Without properly enabled administrators:
- Configurations drift from original business intent
- Processes become inefficient or inconsistent
- Innovation from releases is underutilized
- Dependency on external support increases
- Value realization stalls
Administrator enablement is therefore not just about knowledge—it is about sustaining transformation outcomes.
A More Mature Approach: From Training to a Competence Model
A key insight from recent expert discussions is the need to move beyond traditional enablement into a Customer Competence Center model, supported by a maturity framework and accreditation-driven capability building.
This introduces a more structured concept:
Administrator enablement as a capability system—not a training event.
At the core of this approach is ensuring that:
- Organizations have sufficient expert coverage across all SuccessFactors modules
- Each expert is backed by formal accreditation aligned to their domain
- Capabilities are distributed to support the end-to-end employee lifecycle
This creates a true operational safety net, ensuring that no critical area of the solution is unmanaged or under-skilled.

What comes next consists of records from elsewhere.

(* ===== verification/Shares.v ===== *)
(** The shares of the server and who may use them: [share.go], and what a tree connect
    is weighed by in [tree.go].

    A share is an object with an identity, known by its name in the list of the server;
    each operation is one hold of the mutex of the list or of the share where the code has
    one.  The store of shares and accounts, and the clients of the storage backends, are
    arguments: a client is known by identity, and what the code asks of the store is the
    answer it gets. *)
From S2P Require Import Prelude Smb2Const Sharing.

Module Shares.
Abbreviation shareId := nat.
Abbreviation clientId := nat.

Definition maxShareUses : Z := 256.
Definition AnonymousAccount : string := "anonymous".
Definition AnonymousWorkgroup : string := "00000000-0000-0000-0000-000000000000".
Definition anonymousAccess : Z := FlagsFromAccessRights (mkAccessRights true true true true).

Inductive shareErr := errShareUnavailable | errShareExists | errShareNotFound | errUnsupported | errStore | errShareInUse | errAccessDenied | errTooManyUses | errNoShare | errNoTreeConnect | errNoSlabScan | errNoWorkgroup.
#[export] Instance shareErr_eq_dec : EqDecision shareErr.
Proof. solve_decision. Defined.
Abbreviation out := (outcome shareErr).

Record share := Share {
  name : string; connectSecurity : gset string; fileSecurity : gmap string Z; shareType : Z; remark : string; currentUses : Z;
  encryptData : bool; compressData : bool; allowGuest : bool; allowAnonymous : bool; publicDir : string;
  client : option clientId; serverName : string; bucket : string; indexdConns : gmap string clientId; backend : string;
}.
Definition set_security (c : gset string) (f : gmap string Z) (sh : share) : share :=
  Share (name sh) c f (shareType sh) (remark sh) (currentUses sh) (encryptData sh) (compressData sh) (allowGuest sh) (allowAnonymous sh) (publicDir sh)
    (client sh) (serverName sh) (bucket sh) (indexdConns sh) (backend sh).
Definition set_uses (n : Z) (sh : share) : share :=
  Share (name sh) (connectSecurity sh) (fileSecurity sh) (shareType sh) (remark sh) n (encryptData sh) (compressData sh) (allowGuest sh) (allowAnonymous sh) (publicDir sh)
    (client sh) (serverName sh) (bucket sh) (indexdConns sh) (backend sh).
Definition set_indexd (m : gmap string clientId) (sh : share) : share :=
  Share (name sh) (connectSecurity sh) (fileSecurity sh) (shareType sh) (remark sh) (currentUses sh) (encryptData sh) (compressData sh) (allowGuest sh) (allowAnonymous sh) (publicDir sh)
    (client sh) (serverName sh) (bucket sh) m (backend sh).
Definition set_offer (r : string) (guest anon : bool) (dir : string) (sh : share) : share :=
  Share (name sh) (connectSecurity sh) (fileSecurity sh) (shareType sh) r (currentUses sh) (encryptData sh) (compressData sh) guest anon dir
    (client sh) (serverName sh) (bucket sh) (indexdConns sh) (backend sh).
Definition set_client (c : option clientId) (server bkt : string) (sh : share) : share :=
  Share (name sh) (connectSecurity sh) (fileSecurity sh) (shareType sh) (remark sh) (currentUses sh) (encryptData sh) (compressData sh) (allowGuest sh) (allowAnonymous sh) (publicDir sh)
    c server bkt (indexdConns sh) (backend sh).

What This Looks Like in Practice
Leading organizations are shifting toward a Competence Center of Expertise (CoE) model, where internal teams act as the custodians of the platform.
In practice, this means:
- Defining domain ownership (e.g., Recruiting, Onboarding, Employee Central, Performance, Compensation)
- Expertise: Ensuring at least one accredited expert per domain, with depth in both process and configuration
- Building redundancy and collaboration across roles to avoid single points of failure
- Establishing the CoE as the central authority for governance, changes, and optimization
For example, in organizations already live with modules such as Recruiting, Onboarding, and Employee Central, a minimum baseline would include:
- Certified expertise in Candidate Experience, Recruiter Experience, and Onboarding
- Dedicated ownership of core HR (Employee Central)

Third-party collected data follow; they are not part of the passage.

(* ===== verification/JsonStore.v ===== *)
(** The store of the Lite mode: [stores/jsonstore.go], with the part of
    [stores/anonymous.go] and [stores/workgroups.go] it uses, and what its changes do to the
    shares the server is running, of [Shares].

    The data is the lists of the persistence file, in their order.  A UUID is its canonical
    spelling; what [uuid.Parse] makes of another spelling, the hash of a password and the
    folding of a name are arguments.  The file holds the data it was last saved with: writing
    a new file and renaming it over the old one either happens or does not, and whether it
    does is an argument of each change. *)
From S2P Require Import Prelude Sharing Shares.

Module JsonStore.
Inductive storeErr := ErrReservedWorkgroup | errInvalidUUID | errNoSuchWorkgroup | ErrAccountExists | errWorkgroupThere | ErrWorkgroupExists | errNoSuchShare | errNoSuchAccount
  | errNotConnected | ErrLiteMode | ErrShareExists | ErrNotFound | ErrAccountNotFound | errSave | errNotify | errDecode.
#[export] Instance storeErr_eq_dec : EqDecision storeErr.
Proof. solve_decision. Defined.
#[export] Instance account_eq_dec : EqDecision Shares.account.
Proof. solve_decision. Defined.
#[export] Instance lookup_eq_dec : EqDecision Shares.lookup.
Proof. solve_decision. Defined.
Abbreviation out := (outcome storeErr).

- Capability to expand into People Analytics and Talent Intelligence
This is not about over-resourcing—it is about ensuring coverage and continuity.
From Safety Net to Self-Sustaining System
When done correctly, this model creates what can be described as a “virtuous cycle”:
- Internal expertise increases
- Dependency on external support decreases
- Issues are resolved faster and more effectively
- Adoption of new capabilities improves
- Strategic conversations replace operational escalations
Organizations that adopt this approach consistently show:
- Greater platform stability
- Stronger stakeholder confidence
- More strategic engagement with SAP
- Higher long-term ROI from SuccessFactors
In short, the system becomes self-sustaining rather than reactive.
Organizations that recognize this move from maintaining systems to sustaining business value at scale.